• TASK PROMPT
Among the lines below, a stretch begins at the one with "Lemma throws_SendNextPacket_done id" and ends at the one with "Lemma PostRequest_run_Throw r". Repeat that stretch exactly, ends included.

Collected data entries
(* ===== verification/Exceptions.v ===== *)
(** * Exceptions of the worker thread

    An exception that leaves a completion leaves [_ioContext->run()] and the worker thread
    with it, and ends the process. The file shows when that can happen, for any client, whose
    callbacks may throw, and for a socket whose [Close] may fail. *)

From S2P Require Import Prelude Outcome Net Errors Events Gzip Message Packet ReadBuffer.
From S2P Require Import TcpPacketStream ConnState Json Connection Client System.

Section exceptions.
Context `{BuildMode, BoostMessages, Zlib, Allocator, RapidJson, Resolver, DecompressFuel}.
Context `{!TimerService ConnTimerCb, !UnorderedIteration}.
Context {client : Reaction} {raising : Raising} {closing : Closing}.

Lemma no_throw_SendNextPacket h : no_throw (zoom (W := World) (SendNextPacket h)).
Proof.
  apply no_throw_zoom. unfold SendNextPacket, TcpSocket_Send.
  apply no_throw_bind; [apply no_throw_get|intros io].
  apply no_throw_bind; [apply no_throw_assert|intros _]. case_match; [apply no_throw_undefined|].
  do 3 (apply no_throw_bind; [apply no_throw_modify|intros _]).
  apply no_throw_bind; [apply no_throw_get|intros io'].
  apply no_throw_bind; [apply no_throw_assert|intros _]. apply no_throw_modify.
Qed.

Lemma throws_SendNextPacket_done id h ec n :
  throws unwinding (SendNextPacket_done (RH := ReceiveHandler) (CH := ConnectHandler) (EP := Endpoints)
                      call_send id h ec n).
Proof.
  unfold SendNextPacket_done. case_match; [apply throws_call_send|].
  apply throws_bind; [apply throws_call_send|intros _].
  apply throws_none, no_throw_zoom, no_throw_modify.
Qed.

(** The exception of the parser is caught, as is one of the library's own kind that a
    callback throws; the handler of that may throw again. *)
Lemma throws_ReadToBuffer_done h ec n :
  throws unwinding (ReadToBuffer_done (SH := SendHandler) (CH := ConnectHandler) (EP := Endpoints)
                      call_receive h ec n).
Proof.
  unfold ReadToBuffer_done. case_match; [apply throws_call_receive|].
  apply throws_bind; [apply throws_none, no_throw_assert|intros _].
  apply throws_bind; [apply throws_none, no_throw_zoom, no_throw_modify|intros _].
  apply throws_bind; [apply throws_none, no_throw_get|intros w0].
  apply throws_bind; [apply throws_none, no_throw_assert|intros _].
  apply throws_catch_pitaya; [|intros what; apply throws_call_receive]. apply throws_bind.
  - intros w e w' E. right. unfold zoom in E.
    destruct (ParsePacketsFromReadBuffer _) eqn:Ep; simplify_eq/=.
    unfold ParsePacketsFromReadBuffer in Ep. by apply parse_loop_exn in Ep.
  - intros packets. eapply throws_weaken; [by left|]. case_match; [|apply throws_call_receive].
    apply throws_none, (no_throw_ReceivePackets h).
Qed.

(** The only exception of the closure of a request that does not come from a callback. *)
Lemma PostRequest_run_Throw r w e w' :
  PostRequest_run r w = Throw e w' →
  unwinding e w' ∨
  e = StdOutOfRange ∧ ∃ c, st_val (w_state w) = ConnectedState c ∧ routeToCode c !! pr_route r = None.
Proof.
  unfold PostRequest_run. rewrite (bind_Ret _ _ _ _ _ (get_state_Ret w)). unfold IsConnected.
  destruct (st_val (w_state w)) as [|c]; cbn [negb]; [left; by eapply throws_call_back|].
  unfold mbind at 1, M_bind at 1. destruct (assert_worker w) as [[] w1|e1 w1|] eqn:E; [| |done].
  - apply pure_assert_worker in E as ->. rewrite (bind_Ret get _ _ _ _ eq_refl).
    rewrite (bind_Ret (modify _) _ _ _ _ eq_refl). cbv zeta. unfold mbind at 1, M_bind at 1.
    destruct (NewData_message _ _ _) as [packet w2|e2 w2|] eqn:E2; [| |done].
    + intros E3. exfalso. revert E3. apply no_throw_SendPacket.
    + intros [= <- _]. right. apply NewData_Throw in E2 as [-> Hr]. eauto.
  - exfalso. revert E. apply no_throw_assert_worker.
Qed.

(** C19: the exceptions that can leave a completion, and so end the process, for any client
    and any socket, are three. One is the [std::out_of_range] of a request whose route the
    server has given no code, posted on an established connection. One is the [system_error]
    of a socket that cannot be closed: [Close] was the last call of the socket, and it
    failed. One is an exception of the client's own: a callback was the last thing that was
    called, and it threw. In particular nothing the server sends, and no error code of the
    socket, makes the worker thread throw by itself. *)
Theorem completion_exceptions l w e w' :
  is_client l = false → enabled w l → action l w = Throw e w' →
  (e = StdOutOfRange ∧ ∃ i r c, l = LRunRequest i ∧ w_posted w !! i = Some r ∧
     st_val (w_state w) = ConnectedState c ∧ routeToCode c !! pr_route r = None) ∨
  close_failed e w' ∨ callback_threw e w'.
Proof.
  intros Hc Hen. change (close_failed e w' ∨ callback_threw e w') with (unwinding e w').
  destruct l as [| | |i|i|i ec nw|i ec data|i ec|t cb ec s]; try done.
  - destruct Hen as [r Hi]. take_item Hi. intros [Hu|(-> & c & Hst & Hr)]%PostRequest_run_Throw; [by right|].
    left. split; [done|]. by exists i, r, c.
  - destruct Hen as [h Hi]. take_item Hi. intros E. by apply no_throw_SendNextPacket in E.
  - destruct Hen as [op Hi]. take_item Hi. intros E. right. by eapply throws_SendNextPacket_done.
  - destruct Hen as (_ & op & Hi & _). take_item Hi. intros E. right. revert E. apply throws_bind.
    + apply throws_none, no_throw_zoom, no_throw_modify.
    + intros _. apply throws_ReadToBuffer_done.
  - destruct Hen as [op Hi]. take_item Hi. intros E. right. revert E. unfold Connect_done.
    case_match; apply throws_call_connect.
  - cbn [action]. unfold on_thread. do 2 rewrite (bind_Ret (modify _) _ _ _ _ eq_refl).
    intros E. right. by eapply throws_call_timer.
Qed.
End exceptions.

• WORKED SOLUTION
Lemma throws_SendNextPacket_done id h ec n :
  throws unwinding (SendNextPacket_done (RH := ReceiveHandler) (CH := ConnectHandler) (EP := Endpoints)
                      call_send id h ec n).
Proof.
  unfold SendNextPacket_done. case_match; [apply throws_call_send|].
  apply throws_bind; [apply throws_call_send|intros _].
  apply throws_none, no_throw_zoom, no_throw_modify.
Qed.

(** The exception of the parser is caught, as is one of the library's own kind that a
    callback throws; the handler of that may throw again. *)
Lemma throws_ReadToBuffer_done h ec n :
  throws unwinding (ReadToBuffer_done (SH := SendHandler) (CH := ConnectHandler) (EP := Endpoints)
                      call_receive h ec n).
Proof.
  unfold ReadToBuffer_done. case_match; [apply throws_call_receive|].
  apply throws_bind; [apply throws_none, no_throw_assert|intros _].
  apply throws_bind; [apply throws_none, no_throw_zoom, no_throw_modify|intros _].
  apply throws_bind; [apply throws_none, no_throw_get|intros w0].
  apply throws_bind; [apply throws_none, no_throw_assert|intros _].
  apply throws_catch_pitaya; [|intros what; apply throws_call_receive]. apply throws_bind.
  - intros w e w' E. right. unfold zoom in E.
    destruct (ParsePacketsFromReadBuffer _) eqn:Ep; simplify_eq/=.
    unfold ParsePacketsFromReadBuffer in Ep. by apply parse_loop_exn in Ep.
  - intros packets. eapply throws_weaken; [by left|]. case_match; [|apply throws_call_receive].
    apply throws_none, (no_throw_ReceivePackets h).
Qed.

(** The only exception of the closure of a request that does not come from a callback. *)
Lemma PostRequest_run_Throw r w e w' :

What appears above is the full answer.